* Aim of the exercise *
For the entries below, repeat exactly each line starting with the one that contains "Definition allocator_ctor_mechanism (T" and going on through the one that contains "(** [template <class U> allocator<void>::allocator(const", and no others.

(Stored items from a collection)

(** ** The text of a path *)

(** The text of two paths put end to end is the two texts with one space
    between them; an empty path adds nothing, not even the space. *)
Theorem ToSVGPath_app (p q : Path) :
  ToSVGPath (p ++ q) =
  match p, q with
  | [], _ => ToSVGPath q
  | _, [] => ToSVGPath p
  | _, _ => ToSVGPath p +:+ " " +:+ ToSVGPath q
  end.
Proof.
  unfold ToSVGPath. destruct p as [| a p]; [reflexivity |].
  destruct q as [| b q]; [now rewrite app_nil_r |].
  rewrite map_app. now apply concat_app.
Qed.

Lemma digits_nonempty (n : Z) : fmt.digits n <> "".
Proof.
  unfold fmt.digits, NilZero.string_of_uint.
  destruct (N.to_uint (Z.to_N n)); simpl; discriminate.
Qed.

Lemma string_of_uint_digits (u : Decimal.uint) :
  allChars isDigit (NilEmpty.string_of_uint u) = true.
Proof. induction u; simpl; auto. Qed.

Lemma digits_allDigits (n : Z) : allChars isDigit (fmt.digits n) = true.
Proof.
  unfold fmt.digits, NilZero.string_of_uint.
  destruct (N.to_uint (Z.to_N n)) eqn:Hu; try reflexivity;
    rewrite <- Hu; apply string_of_uint_digits.
Qed.
(** X18: [!summarize] of this program, once a link with a URL that is not empty
    is picked: when the feed cannot be fetched or has no item, the error
    is the reply and the endpoint is not asked; when it has items, the
    endpoint is asked once, to summarize title and description of the
    first, and its answer is sent under the URL. Either way the link is
    gone from the table. *)
Theorem Links_summarize (w : World) (event : MessageEvent) (s : Links.State)
    (id : Z) (url : string) :
  TrimSpace (Text event) = "!summarize" ->
  queryErr w = None -> execErr w = None ->
  SELECT_random (random w) (Links.db s) = Some (id, url) -> url <> "" ->
  let s' := Links.handleMessage w event s in
  Links.db s' = DELETE_url url (Links.db s) /\
  match feed w with
  | FeedError e =>
      requests (Links.trace s') = requests (Links.trace s) /\
      posts (Links.trace s')
      = posts (Links.trace s) ++ [(Channel event, "Error fetching article: " +:+ e)]
  | Feed [] =>
      requests (Links.trace s') = requests (Links.trace s) /\
      posts (Links.trace s')
      = posts (Links.trace s)
        ++ [(Channel event, "Error fetching article: " +:+ "no items found in the feed")]
  | Feed (item :: _) =>
      requests (Links.trace s')
      = requests (Links.trace s)
        ++ ["Summarize this article: "
            +:+ ("Title: " +:+ Title item +:+ LF +:+ LF +:+ "Description: "
                 +:+ Description item)] /\
      exists summary,
        posts (Links.trace s')
        = posts (Links.trace s)
          ++ [(Channel event,
               "Summary of article from " +:+ url +:+ ":" +:+ LF +:+ LF +:+ summary)]
  end.
Proof.
  intros Htext Hq Hx Hsel Hurl. cbn zeta.
  unfold Links.handleMessage, Links.getRandomHyperlink, Links.fetchRSS,
    Links.PerplexityAPI.
  rewrite Htext, Hq, Hx. eval_tests.
  cbn [Links.db Links.emit]. rewrite Hsel.
  apply String.eqb_neq in Hurl. rewrite Hurl.
  destruct (feed w) as [e|[|item rest]].
  - trace_simpl. now repeat split.
  - trace_simpl. now repeat split.
  - repeat case_match; simplify_eq; trace_simpl;
      (split; [reflexivity|]); (split; [reflexivity|]); eexists; reflexivity.
Qed.
Arguments mk_allocator {T} _.
Arguments d_mechanism {T} _.

(** The instantiations of the template: what the member templates and the
    free operators use of an [allocator<U>] is its [mechanism()]. *)
Class Proxy (A : Type) : Type := { mechanism : A -> MechPtr }.

(** [allocator<T>::mechanism] *)
#[global] Instance allocator_Proxy (T : Type) : Proxy (allocator T) :=
  {| mechanism := fun self => d_mechanism self |}.

(** [allocator<void>::mechanism] *)
#[global] Instance allocator_void_Proxy : Proxy allocator_void :=
  {| mechanism := fun self => d_mechanism_void self |}.

(** *** Creators of [allocator<T>] *)

(** [allocator<T>::allocator()] *)
Definition allocator_ctor (T : Type) (g : Registry) : allocator T :=
  {| d_mechanism := defaultAllocator g |}.

(** [allocator<T>::allocator(bslma::Allocator *mechanism)] *)
Definition allocator_ctor_mechanism (T : Type) (g : Registry)
    (mechanism : MechPtr) : allocator T :=
  {| d_mechanism := bslma.Default_allocator defaultAllocator g mechanism |}.

(** [allocator<T>::allocator(const allocator& rhs)] *)
Definition allocator_ctor_copy {T : Type} (rhs : allocator T) : allocator T :=
  {| d_mechanism := mechanism rhs |}.

(** [template <class U> allocator<T>::allocator(const allocator<U>& rhs)] *)
Definition allocator_ctor_convert (T : Type) {A : Type} `{Proxy A} (rhs : A)
  : allocator T :=
  {| d_mechanism := mechanism rhs |}.

(** The compiler-generated [allocator& operator=(const allocator& rhs)]:
    member-wise assignment; the result is the new value of [*this]. *)
Definition allocator_assign {T : Type} (self rhs : allocator T)
  : allocator T :=
  {| d_mechanism := d_mechanism rhs |}.

(** *** Creators of [allocator<void>] *)

(** [allocator<void>::allocator()] *)
Definition allocator_void_ctor (g : Registry) : allocator_void :=
  {| d_mechanism_void := defaultAllocator g |}.

(** [allocator<void>::allocator(bslma::Allocator *mechanism)] *)
Definition allocator_void_ctor_mechanism (g : Registry)
    (mechanism : MechPtr) : allocator_void :=
  {| d_mechanism_void :=
       bslma.Default_allocator defaultAllocator g mechanism |}.

(** [allocator<void>::allocator(const allocator<void>& rhs)] *)
Definition allocator_void_ctor_copy (rhs : allocator_void) : allocator_void :=
  {| d_mechanism_void := mechanism rhs |}.

(** [template <class U> allocator<void>::allocator(const allocator<U>& rhs)] *)
Definition allocator_void_ctor_convert {A : Type} `{Proxy A} (rhs : A)
  : allocator_void :=
  {| d_mechanism_void := mechanism rhs |}.

(** The compiler-generated assignment of [allocator<void>]. *)
Definition allocator_void_assign (self rhs : allocator_void)
  : allocator_void :=
  {| d_mechanism_void := d_mechanism_void rhs |}.

(** *** Free operators *)

(** [operator==(const allocator<T1>& lhs, const allocator<T2>& rhs)] *)
Definition operator_eq {A B : Type} `{Proxy A} `{Proxy B} (lhs : A) (rhs : B)
  : bool :=
  ptr_eqb (mechanism lhs) (mechanism rhs).

(** [operator!=(const allocator<T1>& lhs, const allocator<T2>& rhs)] *)
Definition operator_ne {A B : Type} `{Proxy A} `{Proxy B} (lhs : A) (rhs : B)
  : bool :=
  negb (operator_eq lhs rhs).

(** [operator==(const allocator<T>& lhs, const bslma::Allocator *rhs)] *)
Definition operator_eq_mechanism_r {A : Type} `{Proxy A} (lhs : A)
    (rhs : Ptr cv_const (bslma.Allocator MState)) : bool :=
  ptr_eqb (mechanism lhs) rhs.

(** [operator!=(const allocator<T>& lhs, const bslma::Allocator *rhs)] *)
Definition operator_ne_mechanism_r {A : Type} `{Proxy A} (lhs : A)
    (rhs : Ptr cv_const (bslma.Allocator MState)) : bool :=
  negb (operator_eq_mechanism_r lhs rhs).

(** [operator==(const bslma::Allocator *lhs, const allocator<T>& rhs)] *)
Definition operator_eq_mechanism_l {A : Type} `{Proxy A}
    (lhs : Ptr cv_const (bslma.Allocator MState)) (rhs : A) : bool :=
  ptr_eqb lhs (mechanism rhs).

(** [operator!=(const bslma::Allocator *lhs, const allocator<T>& rhs)] *)
Definition operator_ne_mechanism_l {A : Type} `{Proxy A}
    (lhs : Ptr cv_const (bslma.Allocator MState)) (rhs : A) : bool :=
  negb (operator_eq_mechanism_l lhs rhs).

(** *** The world the member functions act on *)

(** A call that the proxy makes through [d_mechanism]. *)
Inductive MechCall : Type :=
| CallAllocate (m : MechPtr) (size : Z)
| CallDeallocate (m : MechPtr) (address : Ptr cv_none void).

(** The mechanism objects by address, the calls made through proxies so far
    (oldest first), and the objects of type [T] that are alive, by
    address. *)
Record World (T : Type) : Type := mkWorld {
  mechanisms : gmap Z (bslma.Allocator MState);
  calls      : list MechCall;
  objects    : gmap Z T
}.

Arguments mkWorld {T} _ _ _.
Arguments mechanisms {T} _.
Arguments calls {T} _.
Arguments objects {T} _.

(** A non-[const] member function of [allocator<T>] with result [A]: it acts
    on [*this] and on the world. *)
Definition Method (T A : Type) : Type :=
  allocator T * World T -> result (allocator T * World T) A.

Section Members.

Context {T : Type} `{ObjectType T}.

(** *** Accessors *)

(** [static const bool BSLMA_SIZE_IS_SIGNED =
       ~bslma::Allocator::size_type(0) < 0;] *)
Definition BSLMA_SIZE_IS_SIGNED : bool :=
  IntType.lognot (bslma_size_type pf)
    (IntType.convert (bslma_size_type pf) 0) <? 0.

(** [static const std::size_t MAX_NUM_BYTES =
       ~std::size_t(0) / (BSLMA_SIZE_IS_SIGNED ? 2 : 1);] *)
Definition MAX_NUM_BYTES : Z :=
  IntType.div (size_t pf)
    (IntType.lognot (size_t pf) (IntType.convert (size_t pf) 0))
    (if BSLMA_SIZE_IS_SIGNED then 2 else 1).

(** [static const std::size_t MAX_NUM_ELEMENTS =
       std::size_t(MAX_NUM_BYTES) / sizeof(T);] *)
Definition MAX_NUM_ELEMENTS : Z :=
  IntType.div (size_t pf)
    (IntType.convert (size_t pf) MAX_NUM_BYTES) (Z.pos sizeof).

(** [allocator<T>::max_size] *)
Definition max_size (self : allocator T) : Z := MAX_NUM_ELEMENTS.

(** [allocator<T>::address(reference x)] *)
Definition address (self : allocator T) (x : Ref cv_none T)
  : Ptr cv_none T :=
  bsls.BSLS_UTIL_ADDRESSOF pf x.

(** [allocator<T>::address(const_reference x)] *)
Definition address_const (self : allocator T) (x : Ref cv_const T)
  : Ptr cv_const T :=
  bsls.BSLS_UTIL_ADDRESSOF pf x.

(** *** Manipulators *)

(** The argument of the call in [allocate]:
    [bslma::Allocator::size_type(n * sizeof(T))], the product being computed
    in [std::size_t]. *)
Definition allocate_size (n : Z) : Z :=
  IntType.convert (bslma_size_type pf)
    (IntType.mul (size_t pf) n (Z.pos sizeof)).

(** [allocator<T>::allocate(size_type n, const void *hint)] *)
Definition allocate (n : Z) (hint : Ptr cv_const void)
  : Method T (Ptr cv_none T) :=
  fun '(self, w) =>
    if assert_safe pf && negb (n <=? max_size self)
    then AssertionFailure
    else
      match mechanisms w !! p_addr (d_mechanism self) with
      | None => Undefined
      | Some m =>
          let size := allocate_size n in
          let '(r, data') :=
            bslma.v_allocate (bslma.m_vptr m) (bslma.m_data m) size in
          let w' :=
            {| mechanisms :=
                 <[p_addr (d_mechanism self) :=
                     bslma.mkAllocator (bslma.m_vptr m) data']>
                   (mechanisms w);
               calls := calls w ++ [CallAllocate (d_mechanism self) size];
               objects := objects w |} in
          match r with
          | bslma.Returned p =>
              Normal (static_cast_from_void cv_none T p) (self, w')
          | bslma.Thrown => Exceptional (self, w')
          end
      end.

(** [allocator<T>::deallocate(pointer p, size_type n)] *)
Definition deallocate (p : Ptr cv_none T) (n : Z) : Method T unit :=
  fun '(self, w) =>
    match mechanisms w !! p_addr (d_mechanism self) with
    | None => Undefined
    | Some m =>
        let address := static_cast_to_void p in
        let data' :=
          bslma.v_deallocate (bslma.m_vptr m) (bslma.m_data m) address in
        Normal tt
          (self,
           {| mechanisms :=
                <[p_addr (d_mechanism self) :=
                    bslma.mkAllocator (bslma.m_vptr m) data']>
                  (mechanisms w);
              calls := calls w ++ [CallDeallocate (d_mechanism self) address];
              objects := objects w |})
    end.

(** [allocator<T>::construct(pointer p, const T& val)]:
    [new(static_cast<void*>(p)) T(val);] *)
Definition construct (p : Ptr cv_none T) (val : T) : Method T unit :=
  fun '(self, w) =>
    Normal tt
      (self,
       {| mechanisms := mechanisms w;
          calls := calls w;
          objects :=
            <[p_addr (static_cast_to_void p) := copy_construct val]>
              (objects w) |}).

(** [allocator<T>::destroy(pointer p)]: [p->~T();] *)
Definition destroy (p : Ptr cv_none T) : Method T unit :=
  fun '(self, w) =>
    Normal tt
      (self,
       {| mechanisms := mechanisms w;
          calls := calls w;
          objects := delete (p_addr p) (objects w) |}).

End Members.

(** *** The life of a proxy *)

(** A proxy of either class. *)
Inductive AnyProxy : Type :=
| ProxyOf (T : Type) (a : allocator T)
| ProxyOfVoid (a : allocator_void).

Definition AnyProxy_mechanism (x : AnyProxy) : MechPtr :=
  match x with
  | ProxyOf _ a => mechanism a
  | ProxyOfVoid a => mechanism a
  end.

(** The state in which a call leaves [*this] and the world, when it comes
    back to the caller. *)
Definition state_after {S A} (r : result S A) : option S :=
  match r with
  | Normal _ s => Some s
  | Exceptional s => Some s
  | AssertionFailure => None
  | Undefined => None
  end.

(** The values a proxy object can hold: the value one of the four
    constructors of its class gives it, the value an assignment gives it,
    and the value a manipulator leaves in it.  The registry state [g] and the
    world [w] are those at the time of the call. *)
Inductive constructed : AnyProxy -> Prop :=
| by_ctor T g :
    constructed (ProxyOf T (allocator_ctor T g))
| by_ctor_mechanism T g m :
    constructed (ProxyOf T (allocator_ctor_mechanism T g m))
| by_ctor_copy T rhs :
    constructed (ProxyOf T rhs) ->
    constructed (ProxyOf T (allocator_ctor_copy rhs))
| by_ctor_convert T U rhs :
    constructed (ProxyOf U rhs) ->
    constructed (ProxyOf T (allocator_ctor_convert T rhs))
| by_ctor_convert_from_void T rhs :
    constructed (ProxyOfVoid rhs) ->
    constructed (ProxyOf T (allocator_ctor_convert T rhs))
| by_assign T self rhs :
    constructed (ProxyOf T self) ->
    constructed (ProxyOf T rhs) ->
    constructed (ProxyOf T (allocator_assign self rhs))
| by_void_ctor g :
    constructed (ProxyOfVoid (allocator_void_ctor g))
| by_void_ctor_mechanism g m :
    constructed (ProxyOfVoid (allocator_void_ctor_mechanism g m))
| by_void_ctor_copy rhs :
    constructed (ProxyOfVoid rhs) ->
    constructed (ProxyOfVoid (allocator_void_ctor_copy rhs))
| by_void_ctor_convert U rhs :
    constructed (ProxyOf U rhs) ->
    constructed (ProxyOfVoid (allocator_void_ctor_convert rhs))
| by_void_assign self rhs :
    constructed (ProxyOfVoid self) ->
    constructed (ProxyOfVoid rhs) ->
    constructed (ProxyOfVoid (allocator_void_assign self rhs))
| after_allocate T (OT : ObjectType T) self w n hint self' w' :
    constructed (ProxyOf T self) ->
    state_after (allocate n hint (self, w)) = Some (self', w') ->
    constructed (ProxyOf T self')
| after_deallocate T (OT : ObjectType T) self w p n self' w' :
    constructed (ProxyOf T self) ->
    state_after (deallocate p n (self, w)) = Some (self', w') ->
    constructed (ProxyOf T self')
| after_construct T (OT : ObjectType T) self w p val self' w' :
    constructed (ProxyOf T self) ->
    state_after (construct p val (self, w)) = Some (self', w') ->
    constructed (ProxyOf T self')
| after_destroy T (OT : ObjectType T) self w p self' w' :
    constructed (ProxyOf T self) ->
    state_after (destroy p (self, w)) = Some (self', w') ->
    constructed (ProxyOf T self').

End Allocator.

Arguments Normal {S A} _ _.
Arguments Exceptional {S A} _.
Arguments AssertionFailure {S A}.
Arguments Undefined {S A}.
Arguments mk_allocator {MState T} _.
Arguments d_mechanism {MState T} _.
Arguments mkWorld {MState T} _ _ _.
Arguments mechanisms {MState T} _.
Arguments calls {MState T} _.
Arguments objects {MState T} _.

End bsl.

(** The world after the mechanism object [obj] at [m] has served a call [c]
    that left its data as [data']. *)
Definition world_after_call {MState T : Type} (w : bsl.World T)
    (m : bsl.MechPtr (MState:=MState)) (obj : bslma.Allocator MState)
    (data' : MState) (c : bsl.MechCall) : bsl.World T :=
  {| bsl.mechanisms :=
       <[p_addr m := bslma.mkAllocator (bslma.m_vptr obj) data']>
         (bsl.mechanisms w);
     bsl.calls := bsl.calls w ++ [c];
     bsl.objects := bsl.objects w |}.

(** What a call has done to the mechanisms, for a caller that only looks at
    them: the mechanism objects and the calls made so far, when the call
    comes back. *)
Definition mechanism_effect {MState T A : Type}
    (r : bsl.result (bsl.allocator (MState:=MState) T * bsl.World T) A)
  : option (gmap Z (bslma.Allocator MState) * list bsl.MechCall) :=
  match bsl.state_after r with
  | Some (_, w) => Some (bsl.mechanisms w, bsl.calls w)
  | None => None
  end.

(* ===================================================================== *)
(** ** Concrete platforms, element types and mechanisms *)
(* ===================================================================== *)

Module Examples.

(** A 64-bit UNIX build with a signed [bslma::Allocator::size_type] and
    safe-mode assertions. *)
Definition unix64 : Platform :=
  {| size_bits := 64; bslma_size_signed := true;
     cmp_msvc := false; assert_safe := true |}.

(** A 32-bit Microsoft build. *)
Definition msvc32 : Platform :=
  {| size_bits := 32; bslma_size_signed := true;
     cmp_msvc := true; assert_safe := false |}.

(** A build where the count type of the mechanism is unsigned. *)
Definition unsigned64 : Platform :=
  {| size_bits := 64; bslma_size_signed := false;
     cmp_msvc := false; assert_safe := true |}.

* Exercise result *
Definition allocator_ctor_mechanism (T : Type) (g : Registry)
    (mechanism : MechPtr) : allocator T :=
  {| d_mechanism := bslma.Default_allocator defaultAllocator g mechanism |}.

(** [allocator<T>::allocator(const allocator& rhs)] *)
Definition allocator_ctor_copy {T : Type} (rhs : allocator T) : allocator T :=
  {| d_mechanism := mechanism rhs |}.

(** [template <class U> allocator<T>::allocator(const allocator<U>& rhs)] *)
Definition allocator_ctor_convert (T : Type) {A : Type} `{Proxy A} (rhs : A)
  : allocator T :=
  {| d_mechanism := mechanism rhs |}.

(** The compiler-generated [allocator& operator=(const allocator& rhs)]:
    member-wise assignment; the result is the new value of [*this]. *)
Definition allocator_assign {T : Type} (self rhs : allocator T)
  : allocator T :=
  {| d_mechanism := d_mechanism rhs |}.

(** *** Creators of [allocator<void>] *)

(** [allocator<void>::allocator()] *)
Definition allocator_void_ctor (g : Registry) : allocator_void :=
  {| d_mechanism_void := defaultAllocator g |}.

(** [allocator<void>::allocator(bslma::Allocator *mechanism)] *)
Definition allocator_void_ctor_mechanism (g : Registry)
    (mechanism : MechPtr) : allocator_void :=
  {| d_mechanism_void :=
       bslma.Default_allocator defaultAllocator g mechanism |}.

(** [allocator<void>::allocator(const allocator<void>& rhs)] *)
Definition allocator_void_ctor_copy (rhs : allocator_void) : allocator_void :=
  {| d_mechanism_void := mechanism rhs |}.

(** [template <class U> allocator<void>::allocator(const allocator<U>& rhs)] *)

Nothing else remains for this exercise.